__Material supplied__

-=-=-

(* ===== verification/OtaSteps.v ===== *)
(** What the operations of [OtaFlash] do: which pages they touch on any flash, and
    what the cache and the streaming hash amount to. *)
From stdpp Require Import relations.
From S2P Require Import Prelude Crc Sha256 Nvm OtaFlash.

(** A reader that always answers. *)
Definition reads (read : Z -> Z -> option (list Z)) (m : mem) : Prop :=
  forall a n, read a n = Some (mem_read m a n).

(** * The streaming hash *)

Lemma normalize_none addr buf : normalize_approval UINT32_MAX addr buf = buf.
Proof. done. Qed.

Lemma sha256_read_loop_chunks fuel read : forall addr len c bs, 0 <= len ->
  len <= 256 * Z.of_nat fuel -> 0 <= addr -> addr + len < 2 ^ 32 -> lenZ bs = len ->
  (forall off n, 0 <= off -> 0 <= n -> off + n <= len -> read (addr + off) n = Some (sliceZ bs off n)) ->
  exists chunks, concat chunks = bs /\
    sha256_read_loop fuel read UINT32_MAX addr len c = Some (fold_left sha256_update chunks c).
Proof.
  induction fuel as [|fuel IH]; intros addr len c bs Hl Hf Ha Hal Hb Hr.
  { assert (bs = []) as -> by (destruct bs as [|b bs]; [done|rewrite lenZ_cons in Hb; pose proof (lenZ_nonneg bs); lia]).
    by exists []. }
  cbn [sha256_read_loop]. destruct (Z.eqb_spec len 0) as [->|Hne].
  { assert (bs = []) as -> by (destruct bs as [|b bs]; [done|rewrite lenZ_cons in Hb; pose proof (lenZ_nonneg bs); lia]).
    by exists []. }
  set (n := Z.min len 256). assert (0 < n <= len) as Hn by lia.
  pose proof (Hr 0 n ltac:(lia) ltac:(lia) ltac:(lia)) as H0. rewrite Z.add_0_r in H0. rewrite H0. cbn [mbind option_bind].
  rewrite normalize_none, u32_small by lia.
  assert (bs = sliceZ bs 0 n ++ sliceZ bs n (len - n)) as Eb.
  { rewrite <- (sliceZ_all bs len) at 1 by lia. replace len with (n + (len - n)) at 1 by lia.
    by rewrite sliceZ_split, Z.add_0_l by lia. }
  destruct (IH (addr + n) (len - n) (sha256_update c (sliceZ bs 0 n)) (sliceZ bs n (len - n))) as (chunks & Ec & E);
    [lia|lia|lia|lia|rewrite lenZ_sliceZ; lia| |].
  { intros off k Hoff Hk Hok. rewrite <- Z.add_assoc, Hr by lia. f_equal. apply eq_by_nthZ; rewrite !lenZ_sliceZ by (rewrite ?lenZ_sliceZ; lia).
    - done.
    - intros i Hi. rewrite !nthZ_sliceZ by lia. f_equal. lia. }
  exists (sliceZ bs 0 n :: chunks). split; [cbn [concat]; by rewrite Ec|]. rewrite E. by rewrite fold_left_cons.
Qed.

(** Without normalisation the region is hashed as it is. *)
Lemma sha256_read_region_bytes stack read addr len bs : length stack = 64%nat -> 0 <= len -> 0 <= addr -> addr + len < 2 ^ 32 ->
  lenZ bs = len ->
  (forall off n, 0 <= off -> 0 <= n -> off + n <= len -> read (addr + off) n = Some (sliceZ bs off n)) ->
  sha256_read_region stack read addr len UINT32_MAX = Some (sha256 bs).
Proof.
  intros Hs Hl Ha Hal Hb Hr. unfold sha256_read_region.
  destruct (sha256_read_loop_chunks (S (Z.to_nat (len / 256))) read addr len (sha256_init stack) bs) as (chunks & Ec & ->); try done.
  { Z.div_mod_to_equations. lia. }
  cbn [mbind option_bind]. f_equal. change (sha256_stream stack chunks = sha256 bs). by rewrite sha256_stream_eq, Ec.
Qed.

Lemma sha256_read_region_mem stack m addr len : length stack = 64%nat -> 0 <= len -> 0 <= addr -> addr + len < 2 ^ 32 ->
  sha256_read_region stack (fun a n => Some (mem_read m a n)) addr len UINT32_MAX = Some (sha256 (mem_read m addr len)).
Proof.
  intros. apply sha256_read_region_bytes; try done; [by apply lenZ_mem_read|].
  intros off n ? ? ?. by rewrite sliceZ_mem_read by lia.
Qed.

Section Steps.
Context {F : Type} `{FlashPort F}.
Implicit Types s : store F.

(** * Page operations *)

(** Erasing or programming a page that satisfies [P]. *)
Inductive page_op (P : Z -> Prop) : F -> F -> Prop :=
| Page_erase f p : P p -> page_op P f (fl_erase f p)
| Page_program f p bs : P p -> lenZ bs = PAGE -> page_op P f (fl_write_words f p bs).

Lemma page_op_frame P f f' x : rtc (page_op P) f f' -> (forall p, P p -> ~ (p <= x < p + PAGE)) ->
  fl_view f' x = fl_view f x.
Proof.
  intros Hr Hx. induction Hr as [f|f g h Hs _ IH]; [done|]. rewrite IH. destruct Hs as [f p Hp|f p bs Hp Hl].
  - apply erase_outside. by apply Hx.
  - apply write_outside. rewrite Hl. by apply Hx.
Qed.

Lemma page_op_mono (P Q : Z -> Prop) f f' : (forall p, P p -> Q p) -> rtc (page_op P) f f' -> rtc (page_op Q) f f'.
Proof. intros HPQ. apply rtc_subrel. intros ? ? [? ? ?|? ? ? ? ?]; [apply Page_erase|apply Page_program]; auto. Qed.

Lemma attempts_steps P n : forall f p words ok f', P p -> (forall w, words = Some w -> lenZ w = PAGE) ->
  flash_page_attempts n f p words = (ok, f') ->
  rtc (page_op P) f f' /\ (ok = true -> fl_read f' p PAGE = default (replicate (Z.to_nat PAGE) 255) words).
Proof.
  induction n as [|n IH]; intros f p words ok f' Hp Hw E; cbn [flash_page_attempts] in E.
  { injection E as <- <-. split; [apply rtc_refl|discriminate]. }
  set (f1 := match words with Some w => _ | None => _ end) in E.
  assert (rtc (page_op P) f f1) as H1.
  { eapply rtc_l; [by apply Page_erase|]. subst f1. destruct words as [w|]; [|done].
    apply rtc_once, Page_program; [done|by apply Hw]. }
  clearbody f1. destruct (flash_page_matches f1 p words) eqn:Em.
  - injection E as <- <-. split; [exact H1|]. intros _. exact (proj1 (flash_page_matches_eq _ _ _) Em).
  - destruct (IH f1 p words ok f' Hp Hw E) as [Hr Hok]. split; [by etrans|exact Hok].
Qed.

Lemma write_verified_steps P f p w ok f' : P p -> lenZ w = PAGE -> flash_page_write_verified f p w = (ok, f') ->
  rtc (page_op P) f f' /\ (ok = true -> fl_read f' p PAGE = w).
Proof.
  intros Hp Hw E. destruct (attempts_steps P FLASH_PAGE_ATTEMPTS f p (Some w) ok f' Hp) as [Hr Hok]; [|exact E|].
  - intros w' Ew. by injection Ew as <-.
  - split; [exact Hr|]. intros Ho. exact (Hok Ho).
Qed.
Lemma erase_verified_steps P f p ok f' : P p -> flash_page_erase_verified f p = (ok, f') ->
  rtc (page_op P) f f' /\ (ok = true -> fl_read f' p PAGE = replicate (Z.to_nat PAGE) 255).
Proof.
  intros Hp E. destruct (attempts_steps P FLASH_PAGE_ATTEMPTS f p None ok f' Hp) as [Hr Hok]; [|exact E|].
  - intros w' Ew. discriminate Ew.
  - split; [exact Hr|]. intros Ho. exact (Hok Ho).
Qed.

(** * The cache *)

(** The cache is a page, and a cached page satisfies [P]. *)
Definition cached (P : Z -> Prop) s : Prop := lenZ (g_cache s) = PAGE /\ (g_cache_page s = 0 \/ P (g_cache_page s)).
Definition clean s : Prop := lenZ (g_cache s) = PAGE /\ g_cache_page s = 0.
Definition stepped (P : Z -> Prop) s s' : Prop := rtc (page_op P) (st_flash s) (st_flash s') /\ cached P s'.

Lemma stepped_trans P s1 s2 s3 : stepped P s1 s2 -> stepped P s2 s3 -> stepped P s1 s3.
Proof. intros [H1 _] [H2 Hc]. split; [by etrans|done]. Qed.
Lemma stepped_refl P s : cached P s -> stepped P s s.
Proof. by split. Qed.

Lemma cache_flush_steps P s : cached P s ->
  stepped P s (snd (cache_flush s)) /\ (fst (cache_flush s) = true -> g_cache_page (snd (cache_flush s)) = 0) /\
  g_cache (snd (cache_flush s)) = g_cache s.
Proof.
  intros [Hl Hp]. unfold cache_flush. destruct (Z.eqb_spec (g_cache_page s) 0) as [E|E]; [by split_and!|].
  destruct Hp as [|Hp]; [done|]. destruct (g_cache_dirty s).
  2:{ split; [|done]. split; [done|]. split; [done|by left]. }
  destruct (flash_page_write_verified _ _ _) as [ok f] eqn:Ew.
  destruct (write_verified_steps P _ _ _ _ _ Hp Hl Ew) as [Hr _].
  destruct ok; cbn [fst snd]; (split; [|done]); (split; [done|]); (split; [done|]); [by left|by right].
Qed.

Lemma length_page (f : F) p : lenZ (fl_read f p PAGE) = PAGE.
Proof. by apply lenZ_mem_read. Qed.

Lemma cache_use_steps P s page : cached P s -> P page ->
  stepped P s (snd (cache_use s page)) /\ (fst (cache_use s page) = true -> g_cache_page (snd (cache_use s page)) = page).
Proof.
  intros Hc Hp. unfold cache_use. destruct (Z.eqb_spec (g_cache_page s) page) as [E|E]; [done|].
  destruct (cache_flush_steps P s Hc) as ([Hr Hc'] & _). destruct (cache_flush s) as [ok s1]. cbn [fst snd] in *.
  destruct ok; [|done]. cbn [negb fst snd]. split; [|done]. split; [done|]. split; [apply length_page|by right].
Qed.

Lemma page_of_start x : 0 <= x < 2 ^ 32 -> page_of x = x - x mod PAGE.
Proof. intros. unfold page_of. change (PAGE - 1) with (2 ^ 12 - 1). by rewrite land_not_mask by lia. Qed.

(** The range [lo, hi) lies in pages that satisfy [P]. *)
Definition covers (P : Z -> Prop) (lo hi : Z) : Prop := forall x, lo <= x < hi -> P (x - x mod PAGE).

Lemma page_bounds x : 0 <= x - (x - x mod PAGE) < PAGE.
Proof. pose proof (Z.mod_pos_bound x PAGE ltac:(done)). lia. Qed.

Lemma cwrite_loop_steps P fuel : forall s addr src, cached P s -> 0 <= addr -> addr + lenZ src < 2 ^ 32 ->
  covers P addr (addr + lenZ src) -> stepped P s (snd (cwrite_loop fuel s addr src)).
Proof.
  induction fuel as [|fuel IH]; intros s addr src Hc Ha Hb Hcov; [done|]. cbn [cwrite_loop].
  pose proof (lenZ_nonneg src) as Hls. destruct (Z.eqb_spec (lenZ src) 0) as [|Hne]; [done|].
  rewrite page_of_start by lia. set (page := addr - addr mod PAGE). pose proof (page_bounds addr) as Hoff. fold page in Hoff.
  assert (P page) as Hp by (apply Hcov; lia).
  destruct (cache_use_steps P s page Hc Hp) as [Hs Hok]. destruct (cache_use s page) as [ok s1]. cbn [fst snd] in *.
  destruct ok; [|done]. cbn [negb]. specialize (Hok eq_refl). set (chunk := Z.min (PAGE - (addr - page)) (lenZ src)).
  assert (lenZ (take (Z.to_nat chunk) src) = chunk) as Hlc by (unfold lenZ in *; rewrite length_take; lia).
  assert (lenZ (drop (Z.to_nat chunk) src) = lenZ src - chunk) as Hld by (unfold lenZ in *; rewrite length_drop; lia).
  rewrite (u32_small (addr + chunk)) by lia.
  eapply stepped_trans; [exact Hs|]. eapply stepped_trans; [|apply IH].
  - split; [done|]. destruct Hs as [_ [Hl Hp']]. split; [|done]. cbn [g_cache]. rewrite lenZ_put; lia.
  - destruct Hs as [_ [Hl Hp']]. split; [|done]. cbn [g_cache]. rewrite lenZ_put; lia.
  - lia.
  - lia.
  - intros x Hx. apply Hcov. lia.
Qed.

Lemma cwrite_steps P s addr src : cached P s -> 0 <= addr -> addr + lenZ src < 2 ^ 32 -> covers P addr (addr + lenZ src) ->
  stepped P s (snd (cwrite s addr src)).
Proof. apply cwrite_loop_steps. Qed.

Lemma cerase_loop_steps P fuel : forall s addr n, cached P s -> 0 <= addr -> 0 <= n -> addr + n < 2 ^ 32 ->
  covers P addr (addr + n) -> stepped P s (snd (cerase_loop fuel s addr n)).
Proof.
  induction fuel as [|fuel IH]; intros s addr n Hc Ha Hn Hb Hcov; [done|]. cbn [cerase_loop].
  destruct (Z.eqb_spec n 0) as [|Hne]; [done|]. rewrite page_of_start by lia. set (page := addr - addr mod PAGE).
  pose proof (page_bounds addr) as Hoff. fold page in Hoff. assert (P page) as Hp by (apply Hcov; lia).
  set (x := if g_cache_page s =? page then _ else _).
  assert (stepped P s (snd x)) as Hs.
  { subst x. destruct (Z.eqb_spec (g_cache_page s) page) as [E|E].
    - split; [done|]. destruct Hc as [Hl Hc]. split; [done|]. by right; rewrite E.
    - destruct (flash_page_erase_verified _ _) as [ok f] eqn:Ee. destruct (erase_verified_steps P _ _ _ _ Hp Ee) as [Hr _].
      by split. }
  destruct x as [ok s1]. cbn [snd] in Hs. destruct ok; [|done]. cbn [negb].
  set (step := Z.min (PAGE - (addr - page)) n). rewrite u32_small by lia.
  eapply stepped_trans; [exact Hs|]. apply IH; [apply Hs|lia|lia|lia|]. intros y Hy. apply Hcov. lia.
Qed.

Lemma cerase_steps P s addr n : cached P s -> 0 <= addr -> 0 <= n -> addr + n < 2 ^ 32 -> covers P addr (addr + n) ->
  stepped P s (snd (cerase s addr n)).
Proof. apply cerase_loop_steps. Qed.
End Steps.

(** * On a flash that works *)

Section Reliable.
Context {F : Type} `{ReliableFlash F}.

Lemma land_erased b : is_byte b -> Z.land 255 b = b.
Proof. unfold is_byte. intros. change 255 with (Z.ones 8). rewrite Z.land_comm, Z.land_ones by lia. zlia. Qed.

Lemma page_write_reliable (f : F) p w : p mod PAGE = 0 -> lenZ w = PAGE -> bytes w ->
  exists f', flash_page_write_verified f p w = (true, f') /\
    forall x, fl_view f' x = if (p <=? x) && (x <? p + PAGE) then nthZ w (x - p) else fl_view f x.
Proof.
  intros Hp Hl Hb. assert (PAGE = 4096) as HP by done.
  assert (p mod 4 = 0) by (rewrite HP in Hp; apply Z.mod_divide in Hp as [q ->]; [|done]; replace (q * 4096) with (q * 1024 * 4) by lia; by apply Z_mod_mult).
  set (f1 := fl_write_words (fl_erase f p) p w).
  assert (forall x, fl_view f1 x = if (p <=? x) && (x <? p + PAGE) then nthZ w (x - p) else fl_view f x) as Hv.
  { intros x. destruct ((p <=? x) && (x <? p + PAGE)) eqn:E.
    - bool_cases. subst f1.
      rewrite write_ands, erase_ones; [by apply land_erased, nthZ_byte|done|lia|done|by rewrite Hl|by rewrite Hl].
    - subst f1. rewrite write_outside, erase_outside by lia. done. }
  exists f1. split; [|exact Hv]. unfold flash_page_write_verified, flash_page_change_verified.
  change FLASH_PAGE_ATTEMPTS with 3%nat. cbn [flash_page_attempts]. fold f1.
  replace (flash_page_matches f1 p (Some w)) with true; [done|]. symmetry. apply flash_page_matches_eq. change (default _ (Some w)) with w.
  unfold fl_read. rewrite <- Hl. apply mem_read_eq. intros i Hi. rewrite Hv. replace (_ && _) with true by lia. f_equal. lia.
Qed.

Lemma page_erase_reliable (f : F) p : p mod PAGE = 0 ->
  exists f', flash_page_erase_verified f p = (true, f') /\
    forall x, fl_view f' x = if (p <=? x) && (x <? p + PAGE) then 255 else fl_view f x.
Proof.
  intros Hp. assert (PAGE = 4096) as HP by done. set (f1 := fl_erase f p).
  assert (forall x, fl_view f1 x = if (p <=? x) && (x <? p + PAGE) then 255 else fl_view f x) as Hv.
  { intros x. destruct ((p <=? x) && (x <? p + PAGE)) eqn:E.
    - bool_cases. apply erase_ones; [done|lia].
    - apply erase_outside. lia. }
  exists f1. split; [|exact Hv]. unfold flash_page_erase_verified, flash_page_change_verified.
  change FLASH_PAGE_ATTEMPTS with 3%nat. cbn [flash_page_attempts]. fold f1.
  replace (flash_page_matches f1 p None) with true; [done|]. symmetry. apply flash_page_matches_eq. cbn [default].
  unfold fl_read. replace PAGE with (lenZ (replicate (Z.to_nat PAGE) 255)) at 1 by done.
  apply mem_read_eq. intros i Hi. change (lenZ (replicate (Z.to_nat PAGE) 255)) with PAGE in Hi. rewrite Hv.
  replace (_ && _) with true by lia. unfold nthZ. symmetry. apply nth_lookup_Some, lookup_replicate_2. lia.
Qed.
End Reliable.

-=-=-

__Task instructions__
What you output must be the lines from the opening of the material above up to and including the line with "From S2P Require", reproduced exactly.

__Solution to the problem__
(* ===== verification/OtaSteps.v ===== *)
(** What the operations of [OtaFlash] do: which pages they touch on any flash, and
    what the cache and the streaming hash amount to. *)
From stdpp Require Import relations.
From S2P Require Import Prelude Crc Sha256 Nvm OtaFlash.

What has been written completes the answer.